> **Task objective**
From the entries below, say how many lines carry the word "setSelectedImage", and give nothing but the number.
▬▬▬
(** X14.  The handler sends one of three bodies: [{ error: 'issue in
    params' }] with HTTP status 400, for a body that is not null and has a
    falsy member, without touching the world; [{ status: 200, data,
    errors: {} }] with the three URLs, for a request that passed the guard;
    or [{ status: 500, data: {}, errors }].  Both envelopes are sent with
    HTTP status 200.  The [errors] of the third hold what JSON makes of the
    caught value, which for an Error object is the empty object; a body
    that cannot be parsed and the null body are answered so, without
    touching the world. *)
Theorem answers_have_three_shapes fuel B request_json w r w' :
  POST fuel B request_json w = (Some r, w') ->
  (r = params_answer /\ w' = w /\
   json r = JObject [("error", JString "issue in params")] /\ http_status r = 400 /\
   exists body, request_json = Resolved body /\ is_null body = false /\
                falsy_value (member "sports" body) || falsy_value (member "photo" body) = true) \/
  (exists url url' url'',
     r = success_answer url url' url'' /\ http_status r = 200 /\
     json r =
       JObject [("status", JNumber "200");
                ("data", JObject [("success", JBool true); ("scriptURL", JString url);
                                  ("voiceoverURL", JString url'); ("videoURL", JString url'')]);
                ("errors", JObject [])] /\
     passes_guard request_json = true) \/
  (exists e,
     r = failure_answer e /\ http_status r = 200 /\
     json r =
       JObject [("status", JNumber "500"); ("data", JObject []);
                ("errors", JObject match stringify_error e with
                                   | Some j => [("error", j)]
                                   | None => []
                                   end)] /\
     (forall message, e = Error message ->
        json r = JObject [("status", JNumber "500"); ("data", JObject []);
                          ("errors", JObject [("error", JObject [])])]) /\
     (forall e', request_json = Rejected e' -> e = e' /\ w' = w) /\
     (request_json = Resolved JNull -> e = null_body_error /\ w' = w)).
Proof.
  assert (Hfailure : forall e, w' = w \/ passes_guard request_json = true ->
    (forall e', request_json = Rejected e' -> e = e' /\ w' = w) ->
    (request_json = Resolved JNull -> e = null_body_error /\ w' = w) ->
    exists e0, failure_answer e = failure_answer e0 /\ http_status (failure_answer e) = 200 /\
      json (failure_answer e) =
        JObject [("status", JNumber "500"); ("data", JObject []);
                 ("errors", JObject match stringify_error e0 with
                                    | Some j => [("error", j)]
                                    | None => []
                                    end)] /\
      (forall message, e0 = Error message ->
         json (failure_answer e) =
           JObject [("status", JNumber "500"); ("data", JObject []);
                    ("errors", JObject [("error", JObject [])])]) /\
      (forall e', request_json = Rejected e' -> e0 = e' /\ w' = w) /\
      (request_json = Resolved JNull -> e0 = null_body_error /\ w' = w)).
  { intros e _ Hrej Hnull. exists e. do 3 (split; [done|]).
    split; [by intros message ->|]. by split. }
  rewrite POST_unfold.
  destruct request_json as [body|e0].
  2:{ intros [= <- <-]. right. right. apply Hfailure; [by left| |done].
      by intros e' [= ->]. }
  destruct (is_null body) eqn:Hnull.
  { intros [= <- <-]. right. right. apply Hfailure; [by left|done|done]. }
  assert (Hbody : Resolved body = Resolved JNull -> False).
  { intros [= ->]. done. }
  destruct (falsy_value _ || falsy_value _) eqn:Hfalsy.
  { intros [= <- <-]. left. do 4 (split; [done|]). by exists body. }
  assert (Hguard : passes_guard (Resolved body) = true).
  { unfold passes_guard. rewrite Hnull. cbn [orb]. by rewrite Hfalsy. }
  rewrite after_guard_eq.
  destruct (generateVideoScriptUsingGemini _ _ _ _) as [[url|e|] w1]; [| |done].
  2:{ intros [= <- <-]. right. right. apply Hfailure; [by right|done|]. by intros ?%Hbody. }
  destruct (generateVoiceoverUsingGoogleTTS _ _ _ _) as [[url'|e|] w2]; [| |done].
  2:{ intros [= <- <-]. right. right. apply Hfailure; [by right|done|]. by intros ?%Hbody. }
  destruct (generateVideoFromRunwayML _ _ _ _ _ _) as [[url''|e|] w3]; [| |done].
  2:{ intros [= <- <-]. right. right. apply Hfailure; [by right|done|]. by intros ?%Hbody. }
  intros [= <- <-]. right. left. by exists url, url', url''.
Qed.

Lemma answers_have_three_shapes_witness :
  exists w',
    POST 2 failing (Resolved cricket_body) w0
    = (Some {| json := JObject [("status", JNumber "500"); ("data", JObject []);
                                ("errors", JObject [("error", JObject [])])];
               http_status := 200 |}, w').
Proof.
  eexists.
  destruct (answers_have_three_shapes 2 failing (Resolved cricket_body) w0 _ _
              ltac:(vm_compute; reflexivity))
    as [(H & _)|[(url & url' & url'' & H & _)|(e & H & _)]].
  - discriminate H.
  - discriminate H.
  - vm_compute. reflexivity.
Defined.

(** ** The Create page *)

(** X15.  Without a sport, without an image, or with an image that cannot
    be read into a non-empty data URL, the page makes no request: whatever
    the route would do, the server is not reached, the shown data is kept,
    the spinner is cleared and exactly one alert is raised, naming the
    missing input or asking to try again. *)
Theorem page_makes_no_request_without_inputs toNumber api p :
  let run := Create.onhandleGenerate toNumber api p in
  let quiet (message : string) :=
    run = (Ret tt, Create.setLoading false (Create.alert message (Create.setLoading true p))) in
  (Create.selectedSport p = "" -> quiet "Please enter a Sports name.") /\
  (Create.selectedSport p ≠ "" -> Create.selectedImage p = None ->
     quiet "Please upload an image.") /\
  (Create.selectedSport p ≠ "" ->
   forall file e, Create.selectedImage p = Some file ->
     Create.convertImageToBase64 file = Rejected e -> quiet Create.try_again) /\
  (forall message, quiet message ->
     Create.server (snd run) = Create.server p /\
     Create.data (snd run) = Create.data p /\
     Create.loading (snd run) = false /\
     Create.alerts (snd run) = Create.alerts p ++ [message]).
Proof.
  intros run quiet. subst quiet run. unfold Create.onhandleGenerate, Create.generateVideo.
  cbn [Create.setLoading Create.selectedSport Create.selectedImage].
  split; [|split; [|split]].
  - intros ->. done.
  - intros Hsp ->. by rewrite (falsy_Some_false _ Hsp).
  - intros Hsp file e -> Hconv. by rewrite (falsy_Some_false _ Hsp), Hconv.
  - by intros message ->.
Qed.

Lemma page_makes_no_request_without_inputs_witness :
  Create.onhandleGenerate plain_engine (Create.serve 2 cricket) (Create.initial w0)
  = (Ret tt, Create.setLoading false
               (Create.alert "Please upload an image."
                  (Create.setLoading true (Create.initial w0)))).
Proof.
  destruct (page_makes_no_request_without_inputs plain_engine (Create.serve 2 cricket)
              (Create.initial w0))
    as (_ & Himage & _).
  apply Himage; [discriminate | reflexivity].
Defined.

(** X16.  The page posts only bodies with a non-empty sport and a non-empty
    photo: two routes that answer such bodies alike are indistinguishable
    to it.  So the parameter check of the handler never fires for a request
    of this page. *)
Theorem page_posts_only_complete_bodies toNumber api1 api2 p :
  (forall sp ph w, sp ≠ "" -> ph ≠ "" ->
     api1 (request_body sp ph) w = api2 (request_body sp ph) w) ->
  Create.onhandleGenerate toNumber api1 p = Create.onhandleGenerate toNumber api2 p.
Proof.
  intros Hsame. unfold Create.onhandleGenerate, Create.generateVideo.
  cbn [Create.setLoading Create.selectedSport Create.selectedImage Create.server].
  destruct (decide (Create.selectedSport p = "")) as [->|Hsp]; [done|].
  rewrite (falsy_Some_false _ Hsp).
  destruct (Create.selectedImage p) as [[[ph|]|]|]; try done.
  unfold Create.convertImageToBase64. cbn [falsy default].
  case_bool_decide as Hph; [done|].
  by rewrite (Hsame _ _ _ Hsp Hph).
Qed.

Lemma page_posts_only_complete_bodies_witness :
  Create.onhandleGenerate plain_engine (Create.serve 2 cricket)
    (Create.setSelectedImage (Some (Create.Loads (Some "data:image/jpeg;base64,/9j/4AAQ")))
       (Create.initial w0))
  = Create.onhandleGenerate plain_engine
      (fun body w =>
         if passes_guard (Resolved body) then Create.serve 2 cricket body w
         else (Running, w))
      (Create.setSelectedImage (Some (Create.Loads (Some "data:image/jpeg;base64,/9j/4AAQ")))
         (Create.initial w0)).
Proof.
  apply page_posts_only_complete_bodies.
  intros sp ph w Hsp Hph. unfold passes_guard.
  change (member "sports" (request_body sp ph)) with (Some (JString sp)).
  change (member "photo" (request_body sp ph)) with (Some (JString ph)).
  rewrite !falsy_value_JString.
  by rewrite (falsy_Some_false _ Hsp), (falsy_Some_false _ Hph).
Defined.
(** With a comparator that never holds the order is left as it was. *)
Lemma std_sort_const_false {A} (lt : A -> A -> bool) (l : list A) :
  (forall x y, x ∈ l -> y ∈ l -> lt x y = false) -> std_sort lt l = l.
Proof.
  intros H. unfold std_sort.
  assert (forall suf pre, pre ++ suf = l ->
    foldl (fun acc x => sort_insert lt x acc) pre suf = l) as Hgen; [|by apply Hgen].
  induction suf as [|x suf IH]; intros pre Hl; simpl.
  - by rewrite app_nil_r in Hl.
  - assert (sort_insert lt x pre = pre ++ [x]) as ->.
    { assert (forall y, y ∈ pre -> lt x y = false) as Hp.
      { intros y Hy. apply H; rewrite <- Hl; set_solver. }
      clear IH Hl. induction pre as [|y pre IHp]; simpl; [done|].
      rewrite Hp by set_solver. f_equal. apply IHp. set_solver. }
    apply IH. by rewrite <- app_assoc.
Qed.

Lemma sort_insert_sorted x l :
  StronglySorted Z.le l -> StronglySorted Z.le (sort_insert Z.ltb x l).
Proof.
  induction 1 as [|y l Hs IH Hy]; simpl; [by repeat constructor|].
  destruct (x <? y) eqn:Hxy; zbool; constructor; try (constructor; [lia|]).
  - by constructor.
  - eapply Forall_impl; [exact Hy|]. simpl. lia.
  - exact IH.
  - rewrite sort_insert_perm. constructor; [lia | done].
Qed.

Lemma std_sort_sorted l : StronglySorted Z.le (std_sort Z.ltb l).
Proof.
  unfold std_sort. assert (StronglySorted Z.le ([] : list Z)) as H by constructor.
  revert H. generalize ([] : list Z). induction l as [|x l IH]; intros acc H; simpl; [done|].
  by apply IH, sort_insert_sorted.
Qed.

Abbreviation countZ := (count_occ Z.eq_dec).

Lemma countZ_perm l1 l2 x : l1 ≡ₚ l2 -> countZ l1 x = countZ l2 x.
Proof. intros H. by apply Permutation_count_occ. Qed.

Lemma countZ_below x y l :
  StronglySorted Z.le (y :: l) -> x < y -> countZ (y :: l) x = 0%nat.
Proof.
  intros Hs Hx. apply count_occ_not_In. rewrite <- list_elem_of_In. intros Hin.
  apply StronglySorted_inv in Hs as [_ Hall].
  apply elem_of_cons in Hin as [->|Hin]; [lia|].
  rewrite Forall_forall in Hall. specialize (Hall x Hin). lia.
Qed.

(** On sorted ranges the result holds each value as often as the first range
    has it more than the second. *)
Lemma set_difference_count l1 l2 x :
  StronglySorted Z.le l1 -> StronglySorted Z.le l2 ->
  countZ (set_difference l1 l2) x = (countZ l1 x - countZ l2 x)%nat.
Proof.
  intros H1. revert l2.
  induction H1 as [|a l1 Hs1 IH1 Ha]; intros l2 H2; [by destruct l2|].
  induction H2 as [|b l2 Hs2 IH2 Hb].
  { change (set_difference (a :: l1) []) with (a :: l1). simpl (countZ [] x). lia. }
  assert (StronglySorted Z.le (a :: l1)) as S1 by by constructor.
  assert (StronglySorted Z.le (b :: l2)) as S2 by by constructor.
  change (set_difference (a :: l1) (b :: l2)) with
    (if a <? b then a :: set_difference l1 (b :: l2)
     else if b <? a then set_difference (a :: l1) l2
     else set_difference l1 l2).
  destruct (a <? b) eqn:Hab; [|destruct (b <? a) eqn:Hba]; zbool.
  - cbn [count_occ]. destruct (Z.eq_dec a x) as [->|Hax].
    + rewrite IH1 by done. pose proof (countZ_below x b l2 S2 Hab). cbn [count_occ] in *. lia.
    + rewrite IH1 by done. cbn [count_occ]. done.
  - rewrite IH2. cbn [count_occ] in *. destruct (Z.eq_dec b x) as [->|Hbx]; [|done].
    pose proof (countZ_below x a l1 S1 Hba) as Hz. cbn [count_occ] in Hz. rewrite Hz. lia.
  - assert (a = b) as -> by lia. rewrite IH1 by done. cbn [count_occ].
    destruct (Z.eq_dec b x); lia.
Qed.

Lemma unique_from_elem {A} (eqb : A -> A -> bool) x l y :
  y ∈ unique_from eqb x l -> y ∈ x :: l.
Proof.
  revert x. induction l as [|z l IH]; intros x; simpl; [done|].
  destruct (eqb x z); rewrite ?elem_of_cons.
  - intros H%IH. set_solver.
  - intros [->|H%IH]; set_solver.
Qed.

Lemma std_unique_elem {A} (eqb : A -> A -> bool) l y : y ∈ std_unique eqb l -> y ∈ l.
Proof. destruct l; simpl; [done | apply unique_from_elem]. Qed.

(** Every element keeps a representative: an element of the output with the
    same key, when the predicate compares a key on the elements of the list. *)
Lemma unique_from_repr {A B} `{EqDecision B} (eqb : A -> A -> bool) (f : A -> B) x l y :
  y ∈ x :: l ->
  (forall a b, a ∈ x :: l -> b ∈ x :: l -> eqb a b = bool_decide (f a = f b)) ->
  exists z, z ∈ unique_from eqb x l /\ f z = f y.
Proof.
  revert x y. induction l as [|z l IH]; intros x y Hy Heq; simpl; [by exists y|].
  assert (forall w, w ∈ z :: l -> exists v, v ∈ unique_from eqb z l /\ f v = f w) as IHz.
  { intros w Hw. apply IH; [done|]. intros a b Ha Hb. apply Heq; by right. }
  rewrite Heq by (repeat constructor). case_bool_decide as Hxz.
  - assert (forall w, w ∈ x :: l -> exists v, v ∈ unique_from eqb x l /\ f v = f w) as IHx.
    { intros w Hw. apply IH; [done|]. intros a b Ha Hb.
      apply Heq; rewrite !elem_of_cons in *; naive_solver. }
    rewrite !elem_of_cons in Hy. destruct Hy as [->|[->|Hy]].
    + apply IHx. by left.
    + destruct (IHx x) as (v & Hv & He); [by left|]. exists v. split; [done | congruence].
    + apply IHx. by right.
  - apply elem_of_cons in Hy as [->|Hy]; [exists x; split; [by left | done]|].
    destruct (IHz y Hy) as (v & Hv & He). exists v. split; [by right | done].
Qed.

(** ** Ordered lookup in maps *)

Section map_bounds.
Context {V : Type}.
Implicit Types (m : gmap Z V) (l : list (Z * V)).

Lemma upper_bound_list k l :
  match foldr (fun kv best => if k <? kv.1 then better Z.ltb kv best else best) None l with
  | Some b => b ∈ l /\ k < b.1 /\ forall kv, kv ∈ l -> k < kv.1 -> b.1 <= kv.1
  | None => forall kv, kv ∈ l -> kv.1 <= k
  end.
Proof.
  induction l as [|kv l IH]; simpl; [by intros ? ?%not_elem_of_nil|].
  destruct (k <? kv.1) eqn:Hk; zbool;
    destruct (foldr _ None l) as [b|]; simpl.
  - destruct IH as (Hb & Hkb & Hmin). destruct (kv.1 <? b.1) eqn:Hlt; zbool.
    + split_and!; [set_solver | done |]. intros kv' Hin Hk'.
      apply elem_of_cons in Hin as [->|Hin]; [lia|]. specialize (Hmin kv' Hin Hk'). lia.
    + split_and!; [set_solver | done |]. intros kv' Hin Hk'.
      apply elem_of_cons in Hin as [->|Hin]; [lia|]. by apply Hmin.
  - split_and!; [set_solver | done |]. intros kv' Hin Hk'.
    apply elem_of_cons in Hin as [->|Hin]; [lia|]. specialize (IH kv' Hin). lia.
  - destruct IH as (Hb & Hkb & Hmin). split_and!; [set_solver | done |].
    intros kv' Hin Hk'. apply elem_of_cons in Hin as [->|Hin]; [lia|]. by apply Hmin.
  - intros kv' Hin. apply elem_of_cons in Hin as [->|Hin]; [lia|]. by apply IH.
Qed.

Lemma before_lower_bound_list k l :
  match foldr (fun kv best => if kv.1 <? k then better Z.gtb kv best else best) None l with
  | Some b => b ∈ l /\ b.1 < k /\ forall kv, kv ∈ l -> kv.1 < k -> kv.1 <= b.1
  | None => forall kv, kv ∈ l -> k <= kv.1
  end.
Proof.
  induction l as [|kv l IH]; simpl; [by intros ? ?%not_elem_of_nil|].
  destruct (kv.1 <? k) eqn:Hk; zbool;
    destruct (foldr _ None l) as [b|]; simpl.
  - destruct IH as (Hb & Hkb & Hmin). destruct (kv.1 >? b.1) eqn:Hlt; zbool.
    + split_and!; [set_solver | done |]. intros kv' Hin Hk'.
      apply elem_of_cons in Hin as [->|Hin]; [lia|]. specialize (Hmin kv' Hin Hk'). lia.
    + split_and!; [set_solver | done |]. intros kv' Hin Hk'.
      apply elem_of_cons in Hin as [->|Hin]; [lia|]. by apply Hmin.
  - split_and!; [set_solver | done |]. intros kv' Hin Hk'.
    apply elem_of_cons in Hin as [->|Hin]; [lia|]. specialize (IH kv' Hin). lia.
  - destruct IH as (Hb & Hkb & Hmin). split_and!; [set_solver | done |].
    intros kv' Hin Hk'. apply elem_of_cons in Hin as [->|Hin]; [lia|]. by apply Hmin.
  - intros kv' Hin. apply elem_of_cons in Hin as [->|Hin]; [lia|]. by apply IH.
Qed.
▬▬▬
> **Solved problem**
2